Meditating teaches you to keep control of your thoughts. You can then better control your ups and downs throughout the day. When you reduce the distance travelled on the emotional roller coaster, you increase your resistance to mental and physical breakdown.
3. Chunk it out
Huge problems are incredibly stressful. So how does one deal with an enormous challenge? Breaking into smaller ones. Concentrating well for 20 minutes is hard. When meditating, your goals isn’t to focus for 20 minutes.
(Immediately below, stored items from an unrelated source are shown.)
(** * cat-ai-frontend: the classification backend and the minute pruner

    A shallow embedding of [backend/main.py] (category discovery, paginated
    listing, collision-safe naming, classify and undo over the in-memory move
    history) and of [scripts/prune_by_minute.py] (minute keys, survivor
    choice, the keep/delete plan), followed by the properties of the
    specification stated over these definitions.

    Conventions of the embedding.
    - A Python [str] is a [string]; the character operations ([lower],
      [capitalize], the classes of the regular expression) are the ASCII
      ones.
    - A [pathlib.Path] is the list of its parts, the root ("/" or "//")
      being the first part of an absolute path; [suffix] and [stem] split a
      name at its last dot when that dot is neither first nor last.
    - The disk is a finite map from paths to nodes: a regular file carries a
      number standing for its content, so that "the same file" can be said; a
      directory is one entry, and the entries beneath it are keyed by their
      own paths.  Symbolic links, [..] and the working directory are not
      interpreted.
    - A call returns an [outcome]: a value, a raised exception, or [Diverge]
      for a loop whose fuel ran out; the only loop with fuel is the one of
      [_unique_path], which is proved never to run out.
    - Python [int]s are [Z]; [st_mtime] is read from a snapshot
      [Path -> Z]; the identifiers [uuid.uuid4()] draws are read from a
      sequence. *)

From Stdlib Require Import Ascii ZArith.
From stdpp Require Import gmap strings list sorting pretty.

(** ** Python strings *)

Module PyStr.

Definition is_upper (c : ascii) : bool :=
  (65 <=? nat_of_ascii c) && (nat_of_ascii c <=? 90).
Definition is_lower (c : ascii) : bool :=
  (97 <=? nat_of_ascii c) && (nat_of_ascii c <=? 122).
Definition is_digit (c : ascii) : bool :=
  (48 <=? nat_of_ascii c) && (nat_of_ascii c <=? 57).
Definition is_alnum (c : ascii) : bool :=
  is_upper c || is_lower c || is_digit c.

Definition lower_char (c : ascii) : ascii :=
  if is_upper c then ascii_of_nat (nat_of_ascii c + 32) else c.
Definition upper_char (c : ascii) : ascii :=
  if is_lower c then ascii_of_nat (nat_of_ascii c - 32) else c.

(** [s.lower()] *)
Fixpoint lower (s : string) : string :=
  match s with
  | EmptyString => EmptyString
  | String c s' => String (lower_char c) (lower s')
  end.

(** [s.capitalize()] *)
Definition capitalize (s : string) : string :=
  match s with
  | EmptyString => EmptyString
  | String c s' => String (upper_char c) (lower s')
  end.

(** [s.split(sep)] for a one-character separator: the pieces between the
    occurrences of [sep], empty pieces included. *)
Fixpoint split (sep : ascii) (s : string) : list string :=
  match s with
  | EmptyString => [EmptyString]
  | String c s' =>
      if decide (c = sep) then EmptyString :: split sep s'
      else match split sep s' with
           | [] => [String c EmptyString]
           | w :: ws => String c w :: ws
           end
  end.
It is to focus in the moment, for 10 breaths and to keep that focus up for 20 minutes.
During the race, before heading into the bitter elements, I focused on the obstacles the day would present before meeting them. A mantra began to develop: balanced, strong and grateful, repeated in my head throughout the race and carried me, hour to hour and day to day, to the end of the competition.
4. Calm in the storm
Sometimes it is the pre-trial that sets the stage for the main event. Four weeks before I left for Antarctica I sprained my ankle. I saw my adventuring life flash before my eyes. I had two options: freak out or breath in deep and do some self-diagnoses. I was present, calm and started problem solving. Over the next two hours I got professional input, focused on reducing inflammation and started a plan for healing and rehab. I focused on was hourly icing, daily healing and meeting weekly improvement mileposts to get back up on my feet and gaining the strength to get to the start line. When I look back, this is a part of my race I am most proud of. Meditation provided patience pre-race that allowed me to leverage calm and presence during the race.
When I returned from the race, people asked how I would describe Antarctica.
Antarctica is like experiencing silence, pure stillness, beauty, presence, and a calm that I am likely never to see again in my lifetime.
Meditation is as close as you can get to that feeling at home.
If you are interested in bringing more calm and presence into your life three apps I would look at are:
Each app has pros and cons. Try them out and find the one that is right for you.
Based on the success, the impact and calm meditation has brought me,I am committed to 30 minutes per day in 2017.
To a calm, intentional and thoughtful 2017 ahead.